### INFORMATION SHOWN:
Lemma forEach_sequential (step : S -> C -> S)
    (body : S -> C -> @Rt.M Err R C S E X S) :
  (forall st c (w : World) s' w',
      body st c w = (Rt.Returned s', w') ->
      exists trace,
        decide_calls w'.(Rt.log) =
          decide_calls w.(Rt.log) ++ (c, st) :: trace
        /\ sequential step st ((c, st) :: trace) s') ->
  forall commands st (w : World) s' w',
    Rt.Array.forEach commands body st w = (Rt.Returned s', w') ->
    exists trace,
      decide_calls w'.(Rt.log) = decide_calls w.(Rt.log) ++ trace
      /\ sequential step st trace s'.
Proof.
  intros Hbody. induction commands as [|c commands IH];
    intros st w s' w' Hrun.
  - simpl in Hrun. injection Hrun as <- <-. exists []. split.
    + symmetry. apply app_nil_r.
    + constructor.
  - cbn [Rt.Array.forEach] in Hrun. unfold Rt.bind in Hrun.
    destruct (body st c w) as [r w1] eqn:Hc.
    destruct r as [s1|err|]; try discriminate.
    destruct (Hbody _ _ _ _ _ Hc) as (trace1 & Hlog1 & Hseq1).
    destruct (IH _ _ _ _ Hrun) as (trace2 & Hlog2 & Hseq2).
    exists (((c, st) :: trace1) ++ trace2). split.
    + rewrite Hlog2, Hlog1. symmetry. apply app_assoc.
    + apply sequential_app with (s1 := s1); assumption.
Qed.

(** X4: with collaborators that return, the state that the orchestrating
    [computeNewState(s, c)] returns is the result of plain computations run
    one after the other: [decide] is called first with [c] on [s], and
    every later call to [decide] is on the state that the plain
    [computeNewState] gives for the call before it; the state returned is
    the one after the last call. *)
Theorem cascade_is_sequential (fuel : nat) (s : S) (c : C) (w : World)
    (s' : S) (w' : World) :
  Rt.StateOrchestratingComputation.computeNewState fuel
    (Rt.StateOrchestratingComputation.new
       (total_decider decider) (total_saga saga)) s c w
  = (Rt.Returned s', w') ->
  exists trace,
    decide_calls w'.(Rt.log) = decide_calls w.(Rt.log) ++ (c, s) :: trace
    /\ sequential
         (StateComputation.computeNewState (StateComputation.new decider))
         s ((c, s) :: trace) s'.
Proof.
  revert s c w s' w'.
  induction fuel as [|fuel IH]; intros s c w s' w' Hrun.
  - discriminate.
  - cbn [Rt.StateOrchestratingComputation.computeNewState] in Hrun.
    unfold Rt.bind at 1 in Hrun.
    cbn [Rt.call_decide Rt.invoke total_decider Rt.IDecider.decide
         Rt.StateOrchestratingComputation.decider
         Rt.StateOrchestratingComputation.new
         Rt.StateOrchestratingComputation.super
         Rt.StateOrchestratingComputation.saga
         Rt.StateComputation.new Rt.StateComputation.decider] in Hrun.
    unfold Rt.bind at 1, Rt.Array.reduce in Hrun.
    rewrite total_reduce_from_log in Hrun.
    unfold Rt.bind at 1 in Hrun. rewrite total_flatMap_log in Hrun.
    apply forEach_sequential
      with (step := StateComputation.computeNewState
                      (StateComputation.new decider)) in Hrun.
    + destruct Hrun as (trace & Hlog & Hseq). exists trace. split.
      * rewrite Hlog. simpl. rewrite !decide_calls_app.
        rewrite decide_calls_evolve, decide_calls_react. simpl.
        rewrite !app_nil_r, <- app_assoc. reflexivity.
      * constructor. rewrite computeNewState_unfold. exact Hseq.
    + intros st c0 w0 s0 w0' H0. apply (IH _ _ _ _ _ H0).
Qed.
End Replay.

Lemma cascade_is_sequential_witness :
  let w := Example.empty_world (Err := string) (X := unit) tt in
  let run :=
    Rt.StateOrchestratingComputation.computeNewState 3
      (Rt.StateOrchestratingComputation.new
         (total_decider Example.counter)
         (total_saga Example.counter_saga)) 0%Z "inc"%string w in
  exists trace,
    decide_calls (snd run).(Rt.log) =
      decide_calls w.(Rt.log) ++ ("inc"%string, 0%Z) :: trace
    /\ sequential
         (StateComputation.computeNewState
            (StateComputation.new Example.counter))
         0%Z (("inc"%string, 0%Z) :: trace) 3%Z.
Proof.
  intros w run.
  apply (@cascade_is_sequential string unit string Z Example.CounterEvent
           unit Example.counter Example.counter_saga 3 0%Z "inc"%string w
           3%Z (snd run)).
  reflexivity.
Defined.

(** ** An orchestrating aggregate whose routing unit never reacts *)

Section SilentSaga.
Context {Err R C S E X : Type}.
Variable decider : Rt.IDecider.t Err C S E.
Variable saga : Rt.ISaga.t Err E C.
Hypothesis silent : forall e, saga.(Rt.ISaga.react) e = Rt.Return [].
Abbreviation World := (Rt.World Err R C S E X).

Lemma silent_flatMap (events : list E) :
  forall w : World, exists w',
    Rt.Array.flatMap (fun it => Rt.call_react saga it) events w
    = (Rt.Returned [], w')
    /\ w'.(Rt.store) = w.(Rt.store).
Proof.
  induction events as [|e events IH]; intros w.
  - exists w. split; reflexivity.
  - cbn [Rt.Array.flatMap]. unfold Rt.bind at 1.
    unfold Rt.call_react at 1, Rt.invoke. rewrite silent.
    destruct (IH (Rt.record (Rt.ReactCall e) None w)) as (w' & Hrun & Hst).
    unfold Rt.bind at 1. rewrite Hrun. exists w'. split.
    + reflexivity.
    + rewrite Hst. reflexivity.
Qed.

Lemma silent_computeNewState (fuel : nat) (s : S) (c : C) (w : World) :
  fst (Rt.StateOrchestratingComputation.computeNewState (Datatypes.S fuel)
         (Rt.StateOrchestratingComputation.new decider saga) s c w) =
  fst (Rt.StateComputation.computeNewState
         (Rt.StateComputation.new decider) s c w).
Proof.
  cbn [Rt.StateOrchestratingComputation.computeNewState].
  unfold Rt.StateComputation.computeNewState.
  cbn [Rt.StateOrchestratingComputation.decider
       Rt.StateOrchestratingComputation.new
       Rt.StateOrchestratingComputation.super
       Rt.StateOrchestratingComputation.saga
       Rt.StateComputation.new Rt.StateComputation.decider].
  unfold Rt.bind.
  destruct (Rt.call_decide decider c s w) as [r1 w1].
  destruct r1 as [events|err|]; try reflexivity.
  destruct (Rt.Array.reduce _ events s w1) as [r2 w2].
  destruct r2 as [newState|err|]; try reflexivity.
  destruct (silent_flatMap events w2) as (w3 & Hrun & _). rewrite Hrun.
  reflexivity.
Qed.

(** Two runs agree when they end the same way and leave the same store. *)
Lemma compute_and_save_agree {A : Type}
    (compute compute' : @Rt.M Err R C S E X S) (x : X)
    (save : S -> R -> Rt.completion Err A * R) (w : World) :
  quiet compute -> quiet compute' ->
  fst (compute w) = fst (compute' w) ->
  fst (compute_and_save compute x save w) =
    fst (compute_and_save compute' x save w)
  /\ (snd (compute_and_save compute x save w)).(Rt.store) =
       (snd (compute_and_save compute' x save w)).(Rt.store).
Proof.
  intros Hq Hq' Hfst. unfold compute_and_save, Rt.bind.
  destruct (Hq w) as (calls & _ & Hst & _).
  destruct (Hq' w) as (calls' & _ & Hst' & _).
  destruct (compute w) as [r w1]. destruct (compute' w) as [r' w1'].
  simpl in Hfst, Hst, Hst'. subst r'.
  destruct r as [newState|err|]; simpl; try (split; congruence).
  unfold Rt.await. rewrite Hst, Hst'.
  destruct (save newState (Rt.store w)) as [r2 st2].
  destruct r2; simpl; split; reflexivity.
Qed.
End SilentSaga.

Section SilentSagaHandle.
Context {Err R RL C S E V : Type} `{ToBoolean S}.
Variable decider : Rt.IDecider.t Err C S E.
Variable saga : Rt.ISaga.t Err E C.
Variable repository : Rt.StateRepository.t Err R C S.
Variable locking : Rt.StateLockingRepository.t Err RL C S V.

(** X6: with a routing unit whose [react] returns the empty sequence on
    every event, [handle] of an orchestrating aggregate ends as [handle] of
    the plain aggregate on the same decision unit and repository does, with
    the same store, also when a collaborator throws; and so for the locking
    aggregates. *)
Theorem orchestrating_handle_silent_saga (fuel : nat) (command : C) :
  (forall e, saga.(Rt.ISaga.react) e = Rt.Return []) ->
  (forall w,
     let orchestrating :=
       Rt.StateStoredOrchestratingAggregate.handle (Datatypes.S fuel)
         (Rt.StateStoredOrchestratingAggregate.new decider repository saga)
         command w in
     let plain :=
       Rt.StateStoredAggregate.handle
         (Rt.StateStoredAggregate.new decider repository) command w in
     fst orchestrating = fst plain
     /\ (snd orchestrating).(Rt.store) = (snd plain).(Rt.store))
  /\ (forall w,
        let orchestrating :=
          Rt.StateStoredOrchestratingLockingAggregate.handle
            (Datatypes.S fuel)
            (Rt.StateStoredOrchestratingLockingAggregate.new decider locking
               saga) command w in
        let plain :=
          Rt.StateStoredLockingAggregate.handle
            (Rt.StateStoredLockingAggregate.new decider locking) command w in
        fst orchestrating = fst plain
        /\ (snd orchestrating).(Rt.store) = (snd plain).(Rt.store)).
Proof.
  intros Hsilent. split; intros w orchestrating plain;
    subst orchestrating plain.
  - destruct (repository.(Rt.StateRepository.fetchState) command
                w.(Rt.store)) as [r fetched] eqn:Hfetch.
    destruct r as [currentState|err].
    + erewrite orchestrating_handle_fetched by exact Hfetch.
      erewrite plain_handle_fetched by exact Hfetch.
      apply compute_and_save_agree.
      * apply quiet_orchestrating_computeNewState.
      * apply quiet_computeNewState.
      * apply silent_computeNewState. exact Hsilent.
    + unfold Rt.StateStoredOrchestratingAggregate.handle,
        Rt.StateStoredAggregate.handle, Rt.bind.
      cbn [Rt.StateStoredOrchestratingAggregate.stateRepository
           Rt.StateStoredOrchestratingAggregate.new
           Rt.StateStoredAggregate.stateRepository
           Rt.StateStoredAggregate.new].
      rewrite !(await_throws _ _ _ Hfetch). split; reflexivity.
  - destruct (locking.(Rt.StateLockingRepository.fetchState) command
                w.(Rt.store)) as [r fetched] eqn:Hfetch.
    destruct r as [[currentState version]|err].
    + erewrite orchestrating_locking_handle_fetched by exact Hfetch.
      erewrite locking_handle_fetched by exact Hfetch.
      apply compute_and_save_agree.
      * apply quiet_orchestrating_computeNewState.
      * apply quiet_computeNewState.
      * apply silent_computeNewState. exact Hsilent.
    + unfold Rt.StateStoredOrchestratingLockingAggregate.handle,
        Rt.StateStoredLockingAggregate.handle, Rt.bind.
      cbn [Rt.StateStoredOrchestratingLockingAggregate.stateRepository
           Rt.StateStoredOrchestratingLockingAggregate.new
           Rt.StateStoredLockingAggregate.stateRepository
           Rt.StateStoredLockingAggregate.new].
      rewrite !(await_throws _ _ _ Hfetch). split; reflexivity.
Qed.
End SilentSagaHandle.

Lemma orchestrating_handle_silent_saga_witness :
  let decider := Example.brittle 0%Z (fun (n : Z) (_ : Z) => [n]) in
  let w := Example.empty_world (E := Z) (X := unit) (@None Z) in
  fst (Rt.StateStoredOrchestratingAggregate.handle 1
         (Rt.StateStoredOrchestratingAggregate.new decider Example.memory
            (total_saga Example.silent)) 5%Z w) =
  fst (Rt.StateStoredAggregate.handle
         (Rt.StateStoredAggregate.new decider Example.memory) 5%Z w).
Proof.
  intros decider w.
  destruct (@orchestrating_handle_silent_saga string (option Z)
              (option (Z * nat)) Z Z Z nat _ decider
              (total_saga Example.silent) Example.memory
              Example.locking_memory 0 5%Z (fun e => eq_refl))
    as [Hplain _].
  exact (proj1 (Hplain w)).
Defined.

(** ** The repository calls of [handle] *)

Section NoRepositoryCall.
Context {Err R C S E X : Type}.
Abbreviation M := (@Rt.M Err R C S E X).

Lemma repository_calls_app (l l' : list (Rt.Entry Err C S E X)) :
  repository_calls (l ++ l') = repository_calls l ++ repository_calls l'.
Proof. apply filter_app. Qed.

Lemma no_repository_call_ret {A : Type} (a : A) :
  no_repository_call (Rt.ret a : M A).
Proof. intros w. exists []. simpl. rewrite app_nil_r. split; reflexivity. Qed.

Lemma no_repository_call_outOfFuel {A : Type} :
  no_repository_call (Rt.outOfFuel : M A).
Proof. intros w. exists []. simpl. rewrite app_nil_r. split; reflexivity. Qed.

Lemma no_repository_call_invoke {A : Type} (c : Rt.Call C S E X)
    (r : Rt.completion Err A) :
  (forall f : option Err,
     is_repository_call {| Rt.call := c; Rt.failure := f |} = false) ->
  no_repository_call (Rt.invoke c r : M A).
Proof.
  intros Hc w. unfold Rt.invoke. destruct r as [a|err]; simpl.
  - exists [{| Rt.call := c; Rt.failure := None |}]. split;
      [reflexivity|]. unfold repository_calls. simpl. rewrite Hc.
    reflexivity.
  - exists [{| Rt.call := c; Rt.failure := Some err |}]. split;
      [reflexivity|]. unfold repository_calls. simpl. rewrite Hc.
    reflexivity.
Qed.

Lemma no_repository_call_bind {A B : Type} (m : M A) (k : A -> M B) :
  no_repository_call m -> (forall a, no_repository_call (k a)) ->
  no_repository_call (Rt.bind m k).
Proof.
  intros Hm Hk w. unfold Rt.bind.
  destruct (Hm w) as (calls1 & Hlog1 & Hnone1).
  destruct (m w) as [r1 w1]. simpl in Hlog1.
  destruct r1 as [a|err|].
  - destruct (Hk a w1) as (calls2 & Hlog2 & Hnone2).
    exists (calls1 ++ calls2). split.
    + rewrite Hlog2, Hlog1. symmetry. apply app_assoc.
    + rewrite repository_calls_app, Hnone1, Hnone2. reflexivity.
  - exists calls1. split; assumption.
  - exists calls1. split; assumption.
Qed.

Lemma no_repository_call_reduce_from {A B : Type}
    (callbackfn : B -> A -> nat -> list A -> M B) (arr rest : list A) :
  (forall acc x k, no_repository_call (callbackfn acc x k arr)) ->
  forall k acc,
    no_repository_call (Rt.Array.reduce_from callbackfn arr k rest acc).
Proof.
  intros Hcb. induction rest as [|x rest IH]; intros k acc; simpl.
  - apply no_repository_call_ret.
  - apply no_repository_call_bind; [apply Hcb|]. intros acc'. apply IH.
Qed.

### WORK TASK:
Starting at the line that contains "- apply no_repository_call_ret.", write out every line through the last one in the data above, exactly as it stands.

### TASK SOLUTION:
  - apply no_repository_call_ret.
  - apply no_repository_call_bind; [apply Hcb|]. intros acc'. apply IH.
Qed.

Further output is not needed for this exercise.